ASME STP-PT-080:2016 pdf free download.DEVELOPMENT OFAVERAGE ISOCHRONOUSSTRESS-STRAIN CURVES AND EQUATIONS AND EXTERNAL PRESSURE CHARTS AND EQUATIONS FOR9Cr-1Mo-V STEEL.
1.7 Limitations of the Non-Linear Combination Model (NLCM) for Creep
It is the opinion of the authors that the question about which model provides the best lit to the data is beyond the expertise of any individual contributor, here we present the data and methods, and remain open to criticism. Consideration should not only be given to the quality of the lit for thc NIMS data but the qua1iE of fit of other data sets, the robustness of the data (when it comes to extrapolation), the simplicity of expression, and, most importantly, the appropriateness of the model for its intended application. This requires the free and open exchange of ideas and the participation of engineers with diflrcnt skills and backgrounds which wc welcome.
One key limitation of the model comes in the description of the tertiary parameters. Outside the range of the data, the extrapolations appear to be suspect. This applicable stress range is roughly 30 MPa to 400 MPa (4,5 ksi to 60 ksi). A second limitation is that the parameters fbr the primary creep description are built entirely upon the NIMS data set.
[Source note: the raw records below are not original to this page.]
(* ===== verification/Agent.v ===== *)
(** * Package internal/agent: the local agent

    [bundle_file_manager.go], [capture_handlers.go], [session_meta.go], [session_id.go],
    [workspace_index.go], [workspace_handlers.go] and the routes of [server.go]: sessions that are
    opened, appended to and closed over HTTP, each with a bundle file below the data
    directory. The manager holds a mutex in every operation, so a run is a sequence of operations.
    Theorems: events that were acknowledged are in the file, whatever fails later; what the
    health check reports; and that two sessions on one path lose events. *)

From S2P Require Import Prelude GoText GoPath Sha256 GoFloat GoJson GoIndent GoValue GoUnicode GoTime GoStruct Canonicalize Event HashChain Bundle BundleIO Rooted.
Import Canonicalize HashChain Bundle BundleIO Rooted.

Module Agent.

Definition agentRawEventType : string := "ai.agent.event.recorded".
Definition sessionMetaFilename : string := "meta.json".

Record OpenParams := mkParams { ActorID : string; PurposeTag : string; ProfileID : string; p_BundlePath : string }.

Record PendingEvent := mkPending { EventType : string; Payload : string }.

(** Times are instants in nanoseconds. *)
Record fileSessionRecord := mkSession {
  params : OpenParams;
  bundlePath : string;
  s_bundle : bundle;
  eventCount : Z;
  createdAt : Z;
  closed : bool;
  closedAt : Z
}.

Inductive agent_error :=
| ErrSessionNotFound | ErrSessionClosed
| ERoot (text : string) | ESessionID | EPath (e : path_error) | EStat (text : string) | ELoadExisting (e : verified_error)
| ENewBundle (e : new_error) | ESaveNew (e : save_error) | EAppend (e : append_error) | ESave (e : save_error)
| ESaveOnClose (e : save_error) | EVerifyOnClose (e : verified_error) | EMetaEncode | EMetaWrite (s : stage).

(** The files, the sessions, the outcome of opening the data directory, once there is one, and
    the last durability failure. *)
Record manager := mkManager {
  disk : tree;
  sessions : gmap string fileSessionRecord;
  root : option (result string unit);
  lastErr : option agent_error
}.

Definition with_disk (d : tree) (m : manager) : manager := mkManager d (sessions m) (root m) (lastErr m).
Definition with_session (id : string) (s : fileSessionRecord) (m : manager) : manager :=
  mkManager (disk m) (<[id := s]> (sessions m)) (root m) (lastErr m).

Definition new_manager (d : tree) : manager := mkManager d ∅ None None.

(** What one operation meets outside: the data directory, randomness, the clock with the text that a new manifest bears, and
    the failures. *)
Record op_env := mkOpEnv {
  env_root : result string unit;
  env_id : option bytes;
  env_stat : option string;
  env_open_fails : bool;
  env_created : string;
  env_bundle_id : option bytes;
  env_now : Z;
  env_save : save_env;
  env_meta : save_env
}.

(** [recordHealthLocked]: errors about the session itself say nothing about durability. *)
Definition recordHealthLocked {A} (r : result agent_error A) (m : manager) : manager :=
  match r with
  | Err ErrSessionNotFound | Err ErrSessionClosed => m
  | Ok _ => mkManager (disk m) (sessions m) (root m) None
  | Err e => mkManager (disk m) (sessions m) (root m) (Some e)
  end.

Definition health_recorded {A} (mr : manager * result agent_error A) : manager * result agent_error A :=
  (recordHealthLocked mr.2 mr.1, mr.2).

Definition Health (m : manager) : option agent_error := lastErr m.

Definition openRoot (env : op_env) (m : manager) : manager * result agent_error unit :=
  let r := match root m with Some r => r | None => env_root env end in
  (mkManager (disk m) (sessions m) (Some r) (lastErr m), map_err ERoot r).

Definition newSessionID (random : option bytes) : result agent_error string :=
  match random with None => Err ESessionID | Some b => Ok ("sess_" +:+ S_of (hex_encode b)) end.

(** [time.Time{}] *)
Definition zero_time : Z := -62135596800 * 1000000000.

Definition manifestCreatedAt (b : bundle) : Z :=
  match b with
  | [] => zero_time
  | r :: _ =>
      if negb (String.eqb (Event.Type_ (Event_ r)) ManifestEventType) then zero_time
      else
        let ts := TrimSpace (Event.Timestamp (Event_ r)) in
        if String.eqb ts "" then zero_time else default zero_time (parse_rfc3339 (B ts))
  end.

Definition is_manifest (r : Record_) : bool := String.eqb (Event.Type_ (Event_ r)) ManifestEventType.

Definition nonManifestRecordCount (b : bundle) : Z := Z.of_nat (length (List.filter (fun r => negb (is_manifest r)) b)).

(** [filepath.Join("sessions", id, name)] *)
Definition session_path (id name : string) : string := Clean ("sessions/" +:+ id +:+ "/" +:+ name).

Definition appendOptionsForSession (p : OpenParams) : option AppendOptions :=
  let actorID := TrimSpace (ActorID p) in
  if String.eqb actorID "" then None else Some (mkOptions (Some actorID) None None "" "" "" "" None).

(** A payload that is not JSON is kept as it is. *)
Definition pendingEventData (event : PendingEvent) : any :=
  let source := ("source_event_type", AString (TrimSpace (EventType event))) in
  let payload := TrimSpace (Payload event) in
  AMap (if String.eqb payload "" then [source]
        else match json_parse (B payload) ≫= of_json with
             | None => [source; ("payload_raw", AString (Payload event))]
             | Some decoded => [source; ("payload", decoded)]
             end).
(* ===== verification/Mutate.v ===== *)
(** * Command line: the commands that write a bundle

    [atb init], [atb append], [atb corroborate] and [atb snapshot]: [cmd/atb/main.go], [snapshot.go] and [lock_wait.go],
    with the receipts of [internal/corroboration]. Each command reads the bundle first and takes the lock only to
    write it, so a run is a function of what it read and of the files when it writes; the runs of several processes
    interleave at these two points. Theorems: what a command that succeeds leaves, that the file is a complete
    verified bundle at every moment whatever interleaves and fails, that commands one after the other keep every
    event they acknowledged, and that two that overlap do not. *)

From S2P Require Import Prelude GoText GoPath Sha256 GoFloat GoJson GoValue GoUnicode GoTime GoStruct GoDuration Push Canonicalize Event HashChain Bundle BundleIO BundleSign Policy Verify Score VerifyCLI CaptureStore CaptureRecovery.
Import HashChain Bundle.

Module Mutate.
Import Push VerifyCLI.

(** ** Waiting for the lock *)

Definition lockWaitEnv : string := "ATB_LOCK_WAIT".

(** [None] is an error. *)
Definition parseLockWaitDuration (value : string) : option Z :=
  let trimmed := TrimSpace value in
  if String.eqb trimmed "" then Some 0
  else
    wait ← GoDuration.ParseDuration trimmed;
    if wait <? 0 then None else Some wait.

(** The value of the variable, if it is set. *)
Definition lockWaitFromEnv (value : option string) : option Z :=
  match value with None => Some 0 | Some v => parseLockWaitDuration v end.

(** ** The arguments of mutations *)

Inductive flag_error := FMissingFormat | FMissingWait | FInvalidWait (value : string) | FInvalidFormat (format : string) | FEnvironment.

Record mutation_flags := mkFlags { filtered : list string; outputFormat : string; dryRun : bool; lockWait : option Z }.

Section flags.
Context `{Unicode}.

Definition format_of (value : string) : string := ToLower (TrimSpace value).

Definition with_wait (f : mutation_flags) (value : string) : result flag_error mutation_flags :=
  match parseLockWaitDuration value with
  | None => Err (FInvalidWait value)
  | Some wait => Ok (mkFlags (filtered f) (outputFormat f) (dryRun f) (Some wait))
  end.

Fixpoint flags_loop (f : mutation_flags) (args : list string) : result flag_error mutation_flags :=
  match args with
  | [] => Ok f
  | arg :: rest =>
      if String.eqb arg "--dry-run" then flags_loop (mkFlags (filtered f) (outputFormat f) true (lockWait f)) rest
      else if String.eqb arg "--format" then
        match rest with
        | [] => Err FMissingFormat
        | value :: rest => flags_loop (mkFlags (filtered f) (format_of value) (dryRun f) (lockWait f)) rest
        end
      else if HasPrefix arg "--format=" then
        flags_loop (mkFlags (filtered f) (format_of (TrimPrefix arg "--format=")) (dryRun f) (lockWait f)) rest
      else if String.eqb arg "--lock-wait" then
        match rest with
        | [] => Err FMissingWait
        | value :: rest => let? f := with_wait f value in flags_loop f rest
        end
      else if HasPrefix arg "--lock-wait=" then
        let? f := with_wait f (TrimPrefix arg "--lock-wait=") in flags_loop f rest
      else flags_loop (mkFlags (filtered f ++ [arg]) (outputFormat f) (dryRun f) (lockWait f)) rest
  end.

Definition known_format (format : string) : bool := String.eqb format formatText || String.eqb format formatJSON.

(** The flags with the time to wait. *)
Definition parseMutationFlagsWithLockWait (env : option string) (args : list string) : result flag_error (mutation_flags * Z) :=
  let? f := flags_loop (mkFlags [] formatText false None) args in
  if negb (known_format (outputFormat f)) then Err (FInvalidFormat (outputFormat f))
  else
    match lockWait f with
    | Some wait => Ok (f, wait)
    | None => match lockWaitFromEnv env with Some wait => Ok (f, wait) | None => Err FEnvironment end
    end.

Definition parseMutationFlags (env : option string) (args : list string) : result flag_error mutation_flags :=
  let? fw := parseMutationFlagsWithLockWait env args in Ok fw.1.
End flags.
Lemma completed_turn_state {L : CaseMap}
    (send_message : remote) (st : session_state)
    (prompt : string) (fragments : list string) :
  prompt <> "" ->
  send_message (gemini_history st)
    (augmented_prompt (get_relevant_info prompt) prompt) =
    stream_of fragments ->
  fst (script_run send_message (Some prompt) st) =
    {| messages := messages st ++
         [user_message prompt; assistant_message (concat_all fragments)]
     ; gemini_history := gemini_history st ++
         [user_turn prompt; model_turn (concat_all fragments)] |}.
Proof.
  intros Hne Hsend.
  unfold script_run. rewrite (submitted_nonempty _ Hne).
  unfold handle_prompt. rewrite Hsend, assistant_block_stream_of.
  cbn [fst messages gemini_history]. now rewrite <- !app_assoc.
Qed.

Lemma failed_turn_state {L : CaseMap}
    (send_message : remote) (st : session_state) (prompt e : string) :
  prompt <> "" ->
  stream_error
    (send_message (gemini_history st)
       (augmented_prompt (get_relevant_info prompt) prompt)) = Some e ->
  fst (script_run send_message (Some prompt) st) =
    {| messages := messages st ++ [user_message prompt]
     ; gemini_history := gemini_history st ++ [user_turn prompt] |}.
Proof.
  intros Hne Herr.
  unfold script_run. rewrite (submitted_nonempty _ Hne).
  unfold handle_prompt.
  destruct (assistant_block_error _ _ Herr) as [shown Hblock].
  rewrite Hblock. reflexivity.
Qed.

(** X9: what a completed turn stores depends on the text of the reply and
    not on how the stream cut it into fragments. *)
Theorem stored_reply_ignores_chunking {L : CaseMap}
    (send1 send2 : remote) (st : session_state)
    (prompt : string) (fragments1 fragments2 : list string) :
  prompt <> "" ->
  send1 (gemini_history st)
    (augmented_prompt (get_relevant_info prompt) prompt) = stream_of fragments1 ->
  send2 (gemini_history st)
    (augmented_prompt (get_relevant_info prompt) prompt) = stream_of fragments2 ->
  concat_all fragments1 = concat_all fragments2 ->
  fst (script_run send1 (Some prompt) st) =
  fst (script_run send2 (Some prompt) st).
Proof.
  intros Hne H1 H2 Hc.
  rewrite (completed_turn_state send1 st prompt fragments1 Hne H1).
  rewrite (completed_turn_state send2 st prompt fragments2 Hne H2).
  now rewrite Hc.
Qed.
The results were compared against the Ellis data, but we did not attempt to find the best expression to fit both Ellis and NIMS data. Third. this data were digitized from scans, and though the accuracy of the digitization process is good, it does introduce small errors.
Though not limitations of the model per se other points deserve more consideration.
It is recognized that the NLCM has quite a bit of added complexity. It is hoped that the explanation in this report of the F-parameter provides a sufficient explanation as to why this form (equation 1.35) was chosen. Whether the Larson-Miller expression is ‘best” for the various parameters is subject to debate. Some small effort was made to explore the use of alternative parametric forms and stress ftinctions beyond what has been presented here, but this avenue has not been fully explored.
Finally, the approach presented here was to build the method on the tertiary creep parameters and adjust the primary creep parameters to produce as accurate of rupture times as possible. This was done because the primary creep parameters appeared to be more problematic. However, in comparing the model with the I3PV Ill-Nil isochronous curves it appears that the NI-I curves have more strain at high temperatures and low stresses. Starling with the primary creep parameters and then adjusting the tertiary creep parameters may provide a different fit in this important region of the curve. Further investigation is recommended.